More retailers to offer larger clothes for larger kids, analysts predict.

Published September 12, 2007 3:14PM (EDT)

Let's say you're too young for Torrid, yet too "husky" for Gap Kids. Where can you get nonlame clothes that actually fit?

Until very recently, the answer was, "In your daydreams about being one of the Bratz." But now, Reuters reports, clothing makers are starting to respond to a growing demand for cool plus-size clothes for preteen kids. J.C. Penney, Wal-Mart and Sears already carry plus sizes for girls and boys; retail analysts predict that more stores and brands will jump on the bigger bandwagon. One designer, Renee Forbes, launched her own plus-size girls line, Jellybean of Miami, when she found that clothes for her heavier 8-year-old daughter either fit or were cute.

Reuters cites the latest statistics: As of 2002, according to the National Center for Health Statistics, 16 percent -- and counting -- of children ages 6 to 19 are overweight.

That's a lot. And indeed, some will no doubt grouse (as they have about Torrid) that "encouraging" fat kids with cute clothes, making them comfortable the way they are, will only make those numbers go higher -- that not being able to button one's jeans, or having to skulk into the super-size section of Wal-Mart, might give these kids a little motivation.

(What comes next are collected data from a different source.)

(** X7. When the pending request settles, the page is left with no
    pending request, the button enabled, the form data and the error map
    untouched. A fulfilled prediction is stored as the result with no error and
    nothing logged; any failure of the gateway, whichever it is, leaves the
    result null, sets the one message Failed to generate prediction. Please
    try again., and appends the specific error to the console. *)
Theorem settlement_outcome (JSON_stringify : Obj -> string) (events : list Event)
    (reply : Settled GenerateContentResponse) :
  let p := run JSON_stringify events start in
  pending p <> [] ->
  exists data k,
    pending p = [(data, k)]
    /\ let p' := dispatch JSON_stringify (Settle 0 reply) p in
       pending p' = [] /\ loading (ui p') = false
       /\ formData (ui p') = formData (ui p)
       /\ validationErrors (ui p') = validationErrors (ui p)
       /\ match snd (predictStrokeRisk JSON_stringify (fun _ => reply) data) with
          | Fulfilled v =>
              result (ui p') = v /\ error (ui p') = None /\ console p' = console p
          | Rejected e =>
              result (ui p') = Null
              /\ error (ui p') = Some "Failed to generate prediction. Please try again."
              /\ console p' = (console p ++ [("Prediction error:", e)])%list
          end.
Proof.
  cbv zeta. pose proof (page_inv_run JSON_stringify events start page_inv_start) as Hinv.
  intros Hne. destruct Hinv as [Hp _ _|data k Hp Hk Hl Hr He]; [congruence |].
  exists data, k. split; [done |].
  rewrite (dispatch_Settle _ _ _ _ _ Hp Hk). simpl.
  unfold predictStrokeRisk.
  destruct (try_block JSON_stringify (fun _ => reply) data); simpl;
    rewrite ?app_nil_r; auto 10.
Qed.

Lemma settlement_outcome_example :
  let js : Obj -> string := fun _ => "" in
  let events :=
    [Change age (Number 45); Change avgGlucoseLevel (Number 105.5);
     Change bmi (Number 30); Click] in
  let reply : Settled GenerateContentResponse := Fulfilled {| text := Some "not json" |} in
  let p := run js events start in
  exists data k,
    pending p = [(data, k)]
    /\ let p' := dispatch js (Settle 0 reply) p in
       pending p' = [] /\ loading (ui p') = false
       /\ formData (ui p') = formData (ui p)
       /\ validationErrors (ui p') = validationErrors (ui p)
       /\ match snd (predictStrokeRisk js (fun _ => reply) data) with
          | Fulfilled v =>
              result (ui p') = v /\ error (ui p') = None /\ console p' = console p
          | Rejected e =>
              result (ui p') = Null
              /\ error (ui p') = Some "Failed to generate prediction. Please try again."
              /\ console p' = (console p ++ [("Prediction error:", e)])%list
          end.
Proof.
  cbv zeta. apply (settlement_outcome (fun _ => "")). vm_compute. discriminate.
Defined.

(** Field changes and clicks leave a pending request pending. *)
Lemma run_no_settlement js more : forall p data k,
  Forall no_settlement more ->
  pending p = [(data, k)] -> loading (ui p) = true ->
  pending (run js more p) = [(data, k)] /\ loading (ui (run js more p)) = true.
Proof.
  induction more as [|e more IH]; intros p data k Hall Hp Hl; [done |].
  apply Forall_cons_1 in Hall as [He Hmore].
  change (run js (e :: more) p) with (run js more (dispatch js e p)).
  destruct e as [f v| |i reply]; [| | by destruct He].
  - apply IH; [done | done |]. simpl.
    by destruct (handleInputChange_frame f v (ui p)) as (_ & -> & _).
  - assert (E : dispatch js Click p = p)
      by (simpl; unfold submit_disabled; by rewrite Hl).
    rewrite E. by apply IH.
Qed.

(** X8. On every reachable page the loading flag is true exactly when a
    request is pending. A settlement event, whatever the reply, leaves the
    flag false and no request pending. Nothing else ends the wait: after any
    field changes and clicks with no settlement among them, the same request
    is still pending and the flag is still true. A click while the flag is
    false and the form is valid issues exactly one request, carrying the
    current form data. *)
Theorem loading_iff_pending (JSON_stringify : Obj -> string) (events : list Event) :
  let p := run JSON_stringify events start in
  (loading (ui p) = true <-> pending p <> [])
  /\ (forall reply,
        let p' := dispatch JSON_stringify (Settle 0 reply) p in
        loading (ui p') = false /\ pending p' = [])
  /\ (forall more,
        Forall no_settlement more -> pending p <> [] ->
        pending (run JSON_stringify more p) = pending p
        /\ loading (ui (run JSON_stringify more p)) = true)
  /\ (loading (ui p) = false ->
      fst (validateInputs (ui p)) = true ->
      exists k, pending (dispatch JSON_stringify Click p) = [(formData (ui p), k)]).
Proof.
  cbv zeta. pose proof (page_inv_run JSON_stringify events start page_inv_start) as Hinv.
  split; [| split; [| split]].
  - destruct Hinv as [Hp Hl _|data k Hp Hk Hl _ _]; rewrite Hp, Hl; split; congruence.
  - intros reply.
    destruct Hinv as [Hp Hl _|data k Hp Hk Hl _ _].
    + unfold dispatch. rewrite Hp. simpl. auto.
    + rewrite (dispatch_Settle _ _ _ _ _ Hp Hk). simpl. auto.
  - intros more Hall Hne.
    destruct Hinv as [Hp Hl _|data k Hp Hk Hl _ _]; [congruence |].
    rewrite Hp. by apply run_no_settlement.
  - intros Hd Hv. unfold dispatch, submit_disabled. rewrite Hd, handleSubmit_eq. cbv zeta.
    rewrite validateInputs_eq in Hv. simpl in Hv. rewrite Hv.
    destruct Hinv as [Hp Hl _|data k Hp Hk Hl _ _]; [| congruence].
    rewrite Hp. simpl. eauto.
Qed.
(** ** Construction, further *)

Section InitExtras.
Import ACLGenerator.

Variable self : Generator.

Lemma verify_term_read_only term h r h' : verify_term self term h = (r, h') → h' = h.
Proof.
  unfold verify_term. rewrite M_bind_unfold. unfold get_term.
  destruct (terms h !! term) as [t|]; [|by intros [= _ <-]].
  destruct (nonempty (term_platform t) && _); [by intros [= _ <-]|].
  destruct (nonempty (term_platform_exclude t) && _); [by intros [= _ <-]|].
  rewrite M_bind_unfold. unfold term_items. rewrite M_bind_unfold. unfold get_list.
  destruct (lists h !! term_destination_port t) as [ps|]; [|by intros [= _ <-]].
  cbn [mret M_ret]. destruct (nonempty _); by intros [= _ <-].
Qed.

Lemma verify_terms_read_only ts h r h' : verify_terms self ts h = (r, h') → h' = h.
Proof.
  revert h. induction ts as [|term ts IH]; intros h; simpl; [by intros [= _ <-]|].
  rewrite M_bind_unfold.
  destruct (verify_term self term h) as [[[]|e] h1] eqn:E;
    apply verify_term_read_only in E as ->; [apply IH|by intros [= _ <-]].
Qed.

Lemma verify_terms_outcome ts h :
  (∀ l, l ∈ ts → ∃ t ps, terms h !! l = Some t
                         ∧ lists h !! term_destination_port t = Some ps) →
  verify_terms self ts h = (Ok tt, h)
  ∨ ∃ t err, verify_terms self ts h = (Raise (unsupported_keywords_error self t err), h).
Proof.
  induction ts as [|l ts IH]; intros Hwf; [by left|].
  destruct (Hwf l) as (t & ps & Ht & Hps); [by left|].
  simpl. rewrite M_bind_unfold.
  destruct (live_clean_or_offending self h l t ps Ht Hps) as [Hc|[items Ho]].
  - rewrite verify_term_clean by done. apply IH. intros. apply Hwf. by right.
  - rewrite (verify_term_offending self h l t items Ho). right. by eexists _, _.
Qed.

(** X12. Keyword validation reads the policy and writes nothing: a
    construction that fails in it raises [UnsupportedFilterError] with the
    store as it was, and otherwise [_TranslatePolicy] runs on the store as
    it was. *)
Theorem init_validation_read_only (pol : Policy) (exp_info : pyval) (h : Heap) :
  policy_wf self h pol →
  (∃ args, __init__ self pol exp_info h = (raise UnsupportedFilterError args, h))
  ∨ __init__ self pol exp_info h = _TranslatePolicy self pol exp_info h.
Proof.
  intros Hwf. unfold __init__. rewrite M_bind_unfold, verify_filters_validated.
  destruct (verify_terms_outcome (validated_terms self pol) h Hwf)
    as [->|(t & err & ->)]; [by right|left]. by eexists.
Qed.

(** X13. Headers that do not list the target platform play no part in
    validation: their terms are never looked at, and a policy none of whose
    headers lists the platform goes straight to [_TranslatePolicy]. *)
Theorem init_other_platform_headers (pol : Policy) (exp_info : pyval) (h : Heap) :
  verify_filters self (filters pol) h
  = verify_filters self
      (filter (λ f, platform_in (_PLATFORM self) (header_platforms f.1) = true)
              (filters pol)) h
  ∧ ((∀ f, f ∈ filters pol →
           platform_in (_PLATFORM self) (header_platforms f.1) = false) →
     __init__ self pol exp_info h = _TranslatePolicy self pol exp_info h).
Proof.
  split.
  - revert h. induction (filters pol) as [|[header ts] fs IH]; intros h; [done|].
    rewrite filter_cons. cbn [fst].
    destruct (decide (platform_in (_PLATFORM self) (header_platforms header) = true))
      as [E|E].
    + cbn [verify_filters]. rewrite !M_bind_unfold, E.
      destruct (verify_terms self ts h) as [[[]|e] h1]; [apply IH|done].
    + apply not_true_is_false in E. cbn [verify_filters].
      rewrite M_bind_unfold, E. apply IH.
  - intros Hnone. unfold __init__. rewrite M_bind_unfold.
    assert (verify_filters self (filters pol) h = (Ok tt, h)) as ->; [|done].
    revert Hnone. induction (filters pol) as [|[header ts] fs IH]; intros Hnone; [done|].
    cbn [verify_filters]. rewrite M_bind_unfold.
    pose proof (Hnone (header, ts) ltac:(by left)) as E. cbn [fst] in E. rewrite E.
    apply IH. intros f Hf. apply Hnone. by right.
Qed.

End InitExtras.

(** X14. The base class cannot be constructed: it names no platform, so no
    term is validated, and its [_TranslatePolicy] raises [Error] whatever the
    policy is. *)
Theorem init_base_class (pol : Policy) (exp_info : pyval) (h : Heap) :
  ACLGenerator.__init__ ACLGenerator.base pol exp_info h
  = (raise Error_ [PNone; PStr "does not implement _TranslatePolicies()"], h)
  ∧ validated_terms ACLGenerator.base pol = [].
Proof.
  assert (validated_terms ACLGenerator.base pol = []) as Hv.
  { unfold validated_terms. induction (filters pol) as [|[header ts] fs IH]; [done|].
    cbn [mbind list_bind]. by rewrite IH. }
  split; [|done].
  unfold ACLGenerator.__init__. rewrite M_bind_unfold.
  by rewrite verify_filters_validated, Hv.
Qed.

Or not. As Wendy Shanker, author of "The Fat Girl's Guide to Life," has said, "It's the dumbest thing I've ever heard, right up there with the idea that if you 'punish' people by charging them double for airplane seats they'll be motivated to lose weight -- uh huh, let's just make all the chairs smaller so everyone will be skinny. Weight loss is not motivated by outside sources. You don't lose weight by tough love, whether from your mother or your local clothing store. It's a personal choice, and a difficult choice -- and if I can't do it for myself, I'm not going to do it for the Gap."

We practically make kids swim through a sea of Hot Pockets and Big Gulps, and then, surprise, when they get fat we make life hell for them. The hell of shopping in the first place, and feeling like you look crappy in everything you buy, doesn't help. Broadly speaking, if anything's going to help plusser-size 'tweens feel and be healthy (aside from liposuctioning the word "'tween" from our national vocabulary), it's helping them feel good in their own skins. Whether or not it helps them lose weight, it's the kind of thing that could help them say, "Hey, I'll have some carrots instead of some Combos ... 'cause I'm worth it."

Well, not to worry. They're all on the Fear of Being Called Fat Like Britney diet now anyway.


By Lynn Harris

Award-winning journalist Lynn Harris is author of the comic novel "Death by Chick Lit" and co-creator of BreakupGirl.net. She also writes for the New York Times, Glamour, and many others.